Il se fit un très-long silence. Elle répéta et distingua de faibles accents; mais le vent les confondit: d'ailleurs, ils venaient de si loin; ils passèrent si vite, qu'elle pouvait à peine les entendre, beaucoup moins en distinguer le sens, ou en reconnaître la voix. Après une nouvelle pause, Emilie appela encore: elles entendirent une voix aussi faible qu'auparavant; elles s'aperçurent que la force et la direction du vent n'étaient pas les seules causes qui l'étouffassent. La profondeur des fenêtres nuisait plus que la distance.
Emilie et Annette se tinrent longtemps à la fenêtre; mais tout resta dans le calme. Elles n'entendirent ni le luth ni la voix, et Emilie se trouva aussi oppressée de la joie qu'elle l'avait été par le sentiment de ses malheurs.
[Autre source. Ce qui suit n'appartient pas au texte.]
(* ===== verification/OSetIter.v ===== *)
(** The iterator of [m_oset.c] - its stack stands for the elements that are
    still to come, and is no deeper than the tree - and the allocation and
    destruction of nodes. *)
From stdpp Require Import base gmap list option sets fin_maps sorting.
From Stdlib Require Import ZArith Lia Sorting.Sorted.
From S2P Require Import Prelude Printf Chains OSet AvlProofs OSetShape OSetOps OSetProofs.
Open Scope prog_scope.
Open Scope Z_scope.


Section Iter.
Context {K E P : Type} `{OSetElem K E} `{NodePool P}.
Abbreviation OS := (OSet K E P).
Abbreviation entry := (tree E * Z)%type.
Implicit Types (s : OS) (t u : tree E) (l n : loc) (k : K) (x : entry) (stk : list entry).

(** ** The stack *)

(** The entries of the two arrays, the top first *)
Record stack_is s stk : Prop := {
  si_top : stackTop s = length stk;
  si_nodes i x : reverse stk !! i = Some x -> nodeStack s !! i = Some (tptr x.1);
  si_nums i x : reverse stk !! i = Some x -> numStack s !! i = Some x.2;
  si_len : length (nodeStack s) = STACK_MAX /\ length (numStack s) = STACK_MAX
}.

(** Only the stack differs. *)
Definition restacked s s' : Prop := s' = set_stack (nodeStack s') (numStack s') (stackTop s') s.

Lemma restacked_refl s : restacked s s.
Proof. by destruct s. Qed.

Lemma restacked_trans s s1 s2 : restacked s s1 -> restacked s1 s2 -> restacked s s2.
Proof. unfold restacked. intros E1 E2. rewrite E2. cbn. by rewrite E1 at 1. Qed.

Lemma restacked_onodes s s' : restacked s s' -> onodes s' = onodes s.
Proof. by intros ->. Qed.

Lemma restacked_rest s s' : restacked s s' -> ocmp s' = ocmp s /\ oroot s' = oroot s /\ nElems s' = nElems s /\
  node_pa s' = node_pa s /\ maxEltSize s' = maxEltSize s.
Proof. by intros ->. Qed.

Lemma wp_stackPush s stk t i (Q : unit -> OS -> Prop) : stack_is s stk -> (length stk < STACK_MAX)%nat ->
  1 <= i <= 3 -> (forall s', restacked s s' -> stack_is s' ((t, i) :: stk) -> Q tt s') ->
  wp (stackPush (tptr t) i) s Q.
Proof.
  intros [Ht Hn Hm [L1 L2]] Hlt Hi HQ. unfold stackPush. apply wp_bind, wp_gets. rewrite Ht, (proj2 (Nat.ltb_lt _ _)) by done.
  apply wp_bind, wp_ret. rewrite (proj2 (Z.leb_le _ _)), (proj2 (Z.leb_le _ _)) by lia. apply wp_bind, wp_ret, wp_modify.
  apply HQ; [done|]. split; cbn [nodeStack numStack stackTop set_stack].
  - done.
  - intros j x. rewrite reverse_cons. intros [Hj|(Hj & Hx)]%lookup_app_Some.
    + rewrite list_lookup_insert_ne; [by apply Hn|]. apply lookup_lt_Some in Hj. rewrite length_reverse in Hj. lia.
    + rewrite length_reverse in *. apply list_lookup_singleton_Some in Hx as [Hx <-].
      replace j with (length stk) by lia. apply list_lookup_insert_eq. lia.
  - intros j x. rewrite reverse_cons. intros [Hj|(Hj & Hx)]%lookup_app_Some.
    + rewrite list_lookup_insert_ne; [by apply Hm|]. apply lookup_lt_Some in Hj. rewrite length_reverse in Hj. lia.
    + rewrite length_reverse in *. apply list_lookup_singleton_Some in Hx as [Hx <-].
      replace j with (length stk) by lia. apply list_lookup_insert_eq. lia.
  - by rewrite !length_insert.
Qed.

Lemma stackPush_full s stk t i : stack_is s stk -> (STACK_MAX <= length stk)%nat -> stackPush (tptr t) i s = None.
Proof.
  intros [Ht _ _ _] Hle. unfold stackPush, bind, gets, os_assert. by rewrite Ht, (proj2 (Nat.ltb_ge _ _)).
Qed.

Lemma wp_stackPop_nil s (Q : option (ptr * Z) -> OS -> Prop) : stack_is s [] -> Q None s -> wp stackPop s Q.
Proof.
  intros [Ht _ _ _] HQ. unfold stackPop. apply wp_bind, wp_gets. rewrite Ht. apply wp_bind, wp_ret. by apply wp_ret.
Qed.

Lemma wp_stackPop s stk t i (Q : option (ptr * Z) -> OS -> Prop) : stack_is s ((t, i) :: stk) ->
  (length stk < STACK_MAX)%nat -> 1 <= i <= 3 ->
  (forall s', restacked s s' -> stack_is s' stk -> Q (Some (tptr t, i)) s') -> wp stackPop s Q.
Proof.
  intros [Ht Hn Hm [L1 L2]] Hlt Hi HQ. unfold stackPop. apply wp_bind, wp_gets. rewrite Ht. cbn [length].
  rewrite (proj2 (Nat.leb_le _ _)) by lia. apply wp_bind, wp_ret, wp_bind, wp_gets. unfold id.
  assert (reverse ((t, i) :: stk) !! length stk = Some (t, i)) as Hl.
  { rewrite reverse_cons. apply list_lookup_middle. by rewrite length_reverse. }
  rewrite (Hn _ _ Hl), (Hm _ _ Hl). cbn [fst snd].
  rewrite (proj2 (Z.leb_le _ _)), (proj2 (Z.leb_le _ _)) by lia. apply wp_bind, wp_ret, wp_bind, wp_modify, wp_ret.
  apply HQ; [done|].
  assert (forall j x, reverse stk !! j = Some x -> reverse ((t, i) :: stk) !! j = Some x /\ length stk <> j) as Hold.
  { intros j x Hj. pose proof (lookup_lt_Some _ _ _ Hj) as Hlt'. rewrite length_reverse in Hlt'.
    rewrite reverse_cons, lookup_app_l by (by rewrite length_reverse). split; [done|lia]. }
  split; cbn [nodeStack numStack stackTop set_stack].
  - done.
  - intros j x [Hj Hne]%Hold. rewrite list_lookup_insert_ne by done. by apply Hn.
  - intros j x [Hj Hne]%Hold. rewrite list_lookup_insert_ne by done. by apply Hm.
  - by rewrite !length_insert.
Qed.

Lemma wp_stackClear s (Q : unit -> OS -> Prop) :
  (forall s', restacked s s' -> stack_is s' [] -> Q tt s') -> wp stackClear s Q.
Proof.
  intros HQ. apply wp_modify, HQ; [done|]. split; cbn [nodeStack numStack stackTop set_stack].
  - done.
  - by intros j x Hj.
  - by intros j x Hj.
  - by rewrite !length_replicate.
Qed.

(** ** What is to come *)

Definition todo x : list (loc * E) :=
  match x.1 with
  | Leaf => []
  | Node _ l e tl tr => if x.2 =? 1 then elems x.1 else if x.2 =? 2 then (l, e) :: elems tr else elems tr
  end.

Definition pending stk : list (loc * E) := concat (map todo stk).

(** An entry is a subtree in memory and how far its traversal is, and no entry
    is deeper in the stack than the tree, of height [Hmax], allows. *)
Definition entry_ok s x : Prop :=
  rep (onodes s) x.1 /\ NoDup (locs x.1) /\ x.1 <> Leaf /\ 1 <= x.2 <= 3.

Fixpoint shallow (Hmax : Z) stk : Prop :=
  match stk with
  | [] => True
  | x :: stk => Z.of_nat (length stk) + height x.1 <= Hmax /\ shallow Hmax stk
  end.

Lemma height_node t : t <> Leaf -> 1 <= height t.
Proof. destruct t as [|b l e x y]; [done|]. cbn [height]. pose proof (height_pos x). pose proof (height_pos y). lia. Qed.

(** The iterator of [s] is about to give the elements [es]. *)
Record iterating (Hmax : Z) s (es : list (loc * E)) stk : Prop := {
  it_stack : stack_is s stk;
  it_entries : Forall (entry_ok s) stk;
  it_shallow : shallow Hmax stk;
  it_pending : pending stk = es
}.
Elle traversait la chambre à pas précipités, appelant à demi-voix Valancourt, et retournait à la fenêtre, où elle n'entendait que le murmure du vent dans l'épaisseur des bois.
Le matin commençait à éclairer les fenêtres, et le vent s'était calmé. Emilie regarda les bois encore obscurs, et les montagnes qui commençaient à se colorer: elle vit tout le paysage dans une paix profonde après une horrible tourmente. Les bois étaient sans mouvement; les nuages, que le jour, encore douteux, commençait à rendre transparents, semblaient à peine se mouvoir dans l'atmosphère. Un soldat, à pas mesurés, se promenait sur la terrasse: deux autres, plus éloignés, fatigués de leur garde, dormaient au bord du parapet. Emilie respira les parfums de l'air et de la végétation, ranimée par la pluie de la nuit; elle écouta encore, cherchant à entendre quelques sons de musique, n'entendit rien, ferma sa fenêtre, et alla chercher un peu de repos.
CHAPITRE XXXIII.
Plusieurs jours se passèrent dans l'attente. Ludovico avait seulement appris par des soldats qu'il se trouvait un prisonnier dans l'appartement indiqué, que ce prisonnier était Français, et qu'il avait été pris dans une escarmouche qui avait eu lieu avec un détachement de ses compatriotes. Durant cet intervalle, Emilie échappa aux persécutions en se confinant dans sa chambre. Quelquefois, le soir, elle se promenait dans le corridor. Montoni paraissait respecter sa dernière promesse, quoiqu'il eût violé la première. Elle ne pouvait attribuer son repos qu'à la faveur de sa protection. Elle s'en tenait alors si assurée, qu'elle ne désirait pas de quitter le château avant d'obtenir quelque certitude au sujet de Valancourt. Elle l'attendait sans que jusqu'alors cette attente lui coûtât de sacrifice; aucune circonstance n'avait rendu sa fuite probable.